A rising wedge occurs when the price of the stock is rising over time whereas
a falling wedge occurs when the price of the stock is falling over time.
A wedge pattern can be drawn by using trend lines and connecting the peaks
and the troughs. Once there is a price breakout, there is a sharp movement of
prices in either of the directions.
7. Pennants
A pennant pattern or a flag pattern is created when there is a sharp movement in
the stock either upward or downward. This is followed by a period of
consolidation that creates the pennant shape because of the converging lines.
Then a breakout movement occurs in the same direction as the big stock
move. Pennant patterns are similar to flag patterns and tend to last between one
and three weeks.
At the initial stock movement, there is a significant volume which is followed by
weaker volume in the pennant section and then a rise in the volume at the
breakout.
8. Symmetrical Triangles
Symmetrical Triangles can be bullish or bearish continuation chart patterns that
are developed by two trend lines that converge. These two trend lines join the
peaks and troughs and they occur in the direction of the ongoing trend.
9. Ascending Triangles:
This triangle appears during an upward trend and is regarded as a bullish
continuation pattern.

Sometimes it can be also created at the end of a downward trend as a reversal


pattern, but it is more commonly considered as a continuation chart pattern.

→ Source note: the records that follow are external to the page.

(** X12. Linking is idempotent: once a callback whose stages succeed and
    whose first claims entry can be read has run, running it again on the
    resulting store returns null and changes nothing. *)
Theorem second_callback_is_noop env p s userId tokenData userToken userInfo xid :
  chain_succeeds env p s userId tokenData userToken userInfo ->
  first_claim userInfo "xid" = Ok xid ->
  res (handleCallback env p (store (handleCallback env p s))) = Ok None /\
  store (handleCallback env p (store (handleCallback env p s)))
    = store (handleCallback env p s) /\
  writes (events (handleCallback env p (store (handleCallback env p s)))) = [].
Proof.
  intros H Hx.
  destruct (first_claim_any _ _ _ "gtg" Hx) as [gtg Hg].
  assert (Hs : exists s1, store (handleCallback env p s) = s1 /\
                          known s1 userId xid = true).
  { pose proof H as H'. follow_chain H'. rewrite Hx.
    destruct (known s userId xid) eqn:Hk.
    - exists s. split; [reflexivity | exact Hk].
    - rewrite Hg. exists (s ++ [record_of env p userId tokenData xid gtg]).
      split; [reflexivity|].
      rewrite known_app, known_record. apply orb_true_r. }
  destruct Hs as (s1 & -> & Hk).
  apply (chain_any_store env p s s1) in H.
  follow_chain H. rewrite Hx, Hk. cbn [res store events].
  autorewrite with run. auto.
Qed.

(** X13. The callback keeps the store free of duplicates: if it holds at
    most one record per pair (host user id, external id) before, it does
    so afterwards. *)
Theorem callback_keeps_unique env p s :
  unique s -> unique (store (handleCallback env p s)).
Proof.
  intro Hs. rewrite handleCallback_run. cbv zeta.
  destruct (owner env (state p)) as [userId|]; [|exact Hs].
  each_path userId s; try exact Hs.
  cbn [store]. intros u x. unfold stored_for. rewrite filter_app, length_app.
  cbn [filter record_of user_id external_id].
  destruct (String.eqb userId u && value_eqb xid x) eqn:E.
  - apply andb_prop in E as [E1 E2].
    apply String.eqb_eq in E1. apply value_eqb_eq in E2. subst u x.
    fold (stored_for s userId xid). rewrite (stored_for_unknown _ _ _ Hk).
    cbn. lia.
  - specialize (Hs u x). unfold stored_for in Hs. cbn. lia.
Qed.

(** X14. The callback only ever appends: the store afterwards is the store
    before followed by the records written, of which there is at most
    one, and a record is returned exactly when it was written. *)
Theorem store_grows_by_result env p s :
  store (handleCallback env p s)
    = s ++ writes (events (handleCallback env p s)) /\
  (length (writes (events (handleCallback env p s))) <= 1)%nat /\
  (forall data,
      res (handleCallback env p s) = Ok (Some data) <->
      writes (events (handleCallback env p s)) = [data]).
Proof.
  rewrite handleCallback_run. cbv zeta.
  destruct (owner env (state p)) as [userId|];
    [each_path userId s|]; no_effect; cbn [writes app length];
    rewrite ?app_nil_r;
    (split; [reflexivity|]; split; [lia|]);
    intro data; split; intro H; try discriminate H;
    injection H as <-; reflexivity.
Qed.

(** X15. The errors the callback can end in: the one [getUserId] raised, the
    invalid-state error, GENERAL_ERROR, INVALID_OAUTH_TOKEN, or a TypeError
    from reading the first claims entry. *)
Theorem callback_errors env p s e :
  res (handleCallback env p s) = Throw e ->
  owner env (state p) = Throw e \/
  e = Discord INVALID_OAUTH_STATE \/
  e = Discord GENERAL_ERROR \/
  e = Discord INVALID_OAUTH_TOKEN \/
  e = TypeError.
Proof.
  rewrite handleCallback_run. cbv zeta.
  destruct (owner env (state p)) as [userId|e0]; [|cbn; intro H; injection H as ->; auto].
  each_path userId s; cbn; intro H; try discriminate H; injection H as ->.
  - apply first_claim_throws in Hg. auto 6.
  - apply first_claim_throws in Hx. auto 6.
  - apply getUser_throws in Hc. auto 6.
  - apply getUserToken_throws in Hb as [[_ ->] | [_ ->]]; auto 6.
  - apply get_throws in Ht. auto 6.
  - apply exchangeCode_throws in Ha as [[_ ->] | [_ ->]]; auto 6.
Qed.

(** X16. Whenever the first claims entry of the identity reply cannot be
    read (no [DisplayClaims], no [xui], or nothing at index 0) the
    callback ends in a TypeError after the three requests, with no
    existence check and no write. *)
Theorem unreadable_claims_raise_type_error
    env p s userId tokenData userToken userInfo e :
  chain_succeeds env p s userId tokenData userToken userInfo ->
  first_claim userInfo "xid" = Throw e ->
  e = TypeError /\
  res (handleCallback env p s) = Throw TypeError /\
  length (fetches (events (handleCallback env p s))) = 3%nat /\
  checks (events (handleCallback env p s)) = [] /\
  writes (events (handleCallback env p s)) = [] /\
  store (handleCallback env p s) = s.
Proof.
  intros H Hx. pose proof (first_claim_throws _ _ _ Hx) as ->.
  pose proof H as (_ & Ha' & (tok & Ht' & Hb') & _).
  apply exchangeCode_accepted in Ha'.
  destruct (getUserToken_coercible env _ _ _ Hb') as [ticket Hc'].
  follow_chain H.
  assert (tok = access_token) as -> by congruence.
  rewrite Hx. no_effect.
  rewrite length_app, exchangeCode_fetches, Ha', Hc'. repeat split.
Qed.

(** ** The authorization URL as text *)

Lemma occurrences_app c a b :
  occurrences c (a ++ b)%string = (occurrences c a + occurrences c b)%nat.
Proof.
  induction a as [|x a IH]; [reflexivity|].
  cbn [String.append occurrences]. rewrite IH. lia.
Qed.

Lemma form_byte_separators x :
  occurrences "&" (Encoding.form_byte x) = 0%nat /\
  occurrences "=" (Encoding.form_byte x) = 0%nat /\
  occurrences "?" (Encoding.form_byte x) = 0%nat.
Proof. destruct x as [[] [] [] [] [] [] [] []]; repeat split. Qed.

Lemma form_text_separators t :
  occurrences "&" (Encoding.form_text t) = 0%nat /\
  occurrences "=" (Encoding.form_text t) = 0%nat /\
  occurrences "?" (Encoding.form_text t) = 0%nat.
Proof.
  induction t as [|x t (IH1 & IH2 & IH3)]; [repeat split|].
  cbn [Encoding.form_text]. rewrite !occurrences_app, IH1, IH2, IH3.
  destruct (form_byte_separators x) as (-> & -> & ->). repeat split.
Qed.

(** X17. Whatever the client id, the endpoint setting and the state token
    contain, the authorization URL has one [?] followed by exactly six
    [name=value] pairs: no parameter value can add or cut a parameter. *)
Theorem authorization_url_has_six_parameters env userId :
  occurrences "?" (getAuthorizationUrl env userId) = 1%nat /\
  occurrences "&" (getAuthorizationUrl env userId) = 5%nat /\
  occurrences "=" (getAuthorizationUrl env userId) = 6%nat /\
  map fst (searchParams (authorizationUrl env userId))
    = ["client_id"; "redirect_uri"; "response_type"; "scope"; "state";
       "approval_prompt"].
Proof.
  unfold getAuthorizationUrl, URL_toString, authorizationUrl, append, new_URL.
  cbn [searchParams href app Encoding.form_urlencoded map join fold_left fst snd].
  generalize (setting_text (clientId (settings env))); intro cid.
  generalize (or_else (endpointPrivate env) "http://localhost:3001"
              ++ "/connections/" ++ id ++ "/callback")%string;
    intro redirect.
  generalize (createState env userId); intro st.
  rewrite !occurrences_app.
  repeat match goal with
         | |- context [occurrences _ (Encoding.form_text ?t)] =>
             let H1 := fresh in
             let H2 := fresh in
             let H3 := fresh in
             destruct (form_text_separators t) as (H1 & H2 & H3);
             rewrite ?H1, ?H2, ?H3; clear H1 H2 H3
         end.
  repeat split.
Qed.

(** ** The further properties, run on the scenarios *)

Lemma getUserToken_returns_iff_witness :
  res (getUserToken happy (Some (JStr "AT1")) []) = Ok (Some (JStr "ST1")).
Proof.
  apply (proj2 (getUserToken_returns_iff happy (Some (JStr "AT1")) []
                  (Some (JStr "ST1")))).
  exists "AT1", session_reply. repeat split.
Defined.

Lemma exchangeCode_returns_iff_witness :
  res (exchangeCode happy "state-u1" (Some "abc123") []) = Ok (Some token_reply).
Proof.
  apply (proj2 (exchangeCode_returns_iff happy "state-u1" (Some "abc123") []
                  (Some token_reply))).
  split; [reflexivity|]. exists token_reply, undefined. repeat split.
Defined.

Lemma getUser_returns_iff_witness :
  res (getUser happy (Some (JStr "ST1")) []) = Ok (Some claims_reply).
Proof.
  apply (proj2 (getUser_returns_iff happy (Some (JStr "ST1")) []
                  (Some claims_reply))).
  exists claims_reply, undefined. repeat split.
Defined.



Lemma refused_status_is_reported_witness :
  res (getUserToken outage (Some (JStr "AT1")) [])
    = Throw (Discord INVALID_OAUTH_TOKEN) /\
  map snd (logs (events (getUserToken outage (Some (JStr "AT1")) [])))
    = [ApiError "Failed to get user token" 0 400].
Proof.
  apply (proj1 (proj2 (refused_status_is_reported outage "state-u1"
                         (Some "abc123") (Some (JStr "AT1")) "AT1" []))).
  - reflexivity.
  - exists None. reflexivity.
Defined.

Lemma rejected_state_stops_callback_witness :
  (exists e, res (handleCallback happy forged_callback []) = Throw e /\
             (owner happy (state forged_callback) = Throw e \/
              e = Discord INVALID_OAUTH_STATE)) /\
  fetches (events (handleCallback happy forged_callback [])) = [] /\
  writes (events (handleCallback happy forged_callback [])) = [] /\
  store (handleCallback happy forged_callback []) = [].
Proof.
  apply (rejected_state_stops_callback happy forged_callback []). reflexivity.
Defined.


Lemma second_callback_is_noop_witness :
  res (handleCallback happy callback (store (handleCallback happy callback [])))
    = Ok None /\
  store (handleCallback happy callback (store (handleCallback happy callback [])))
    = store (handleCallback happy callback []) /\
  writes (events (handleCallback happy callback
                    (store (handleCallback happy callback [])))) = [].
Proof.
  apply (second_callback_is_noop happy callback []
           "u1" (Some token_reply) (Some (JStr "ST1")) (Some claims_reply)
           (Some (JStr "X1"))); [chain_holds | reflexivity].
Defined.

Lemma callback_keeps_unique_witness :
  unique (store (handleCallback happy callback [linked])).
Proof.
  apply (callback_keeps_unique happy callback [linked]).
  intros u x. unfold stored_for. cbn [filter linked user_id external_id].
  destruct (String.eqb "u1" u && value_eqb (Some (JStr "X1")) x); simpl; lia.
Defined.

Lemma store_grows_by_result_witness :
  res (handleCallback happy callback []) = Ok (Some linked).
Proof.
  apply (proj2 (proj2 (proj2 (store_grows_by_result happy callback [])) linked)).
  reflexivity.
Defined.

Lemma callback_errors_witness :
  owner session_down (state callback) = Throw (Discord INVALID_OAUTH_TOKEN) \/
  Discord INVALID_OAUTH_TOKEN = Discord INVALID_OAUTH_STATE \/
  Discord INVALID_OAUTH_TOKEN = Discord GENERAL_ERROR \/
  Discord INVALID_OAUTH_TOKEN = Discord INVALID_OAUTH_TOKEN \/
  Discord INVALID_OAUTH_TOKEN = TypeError.
Proof.
  apply (callback_errors session_down callback []). reflexivity.
Defined.

Lemma unreadable_claims_raise_type_error_witness :
  TypeError = TypeError /\
  res (handleCallback no_claims callback []) = Throw TypeError /\
  length (fetches (events (handleCallback no_claims callback []))) = 3%nat /\
  checks (events (handleCallback no_claims callback [])) = [] /\
  writes (events (handleCallback no_claims callback [])) = [] /\
  store (handleCallback no_claims callback []) = [].
Proof.
  apply (unreadable_claims_raise_type_error no_claims callback []
           "u1" (Some token_reply) (Some (JStr "ST1"))
           (Some (JObj [("DisplayClaims", JObj [("xui", JArr [])])])));
    [chain_holds | reflexivity].
Defined.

Ascending triangles are always regarded as bullish patterns whenever they are
formed in the charts.
10. Descending Triangles
Like the ascending triangle, the descending triangle is a continuation chart
pattern. The only difference is that it is a bearish continuation pattern and it is
created during the downtrend.
Sometimes it can be also created at the end of an uptrend as a reversal pattern,
but it is more commonly considered as a continuation chart pattern.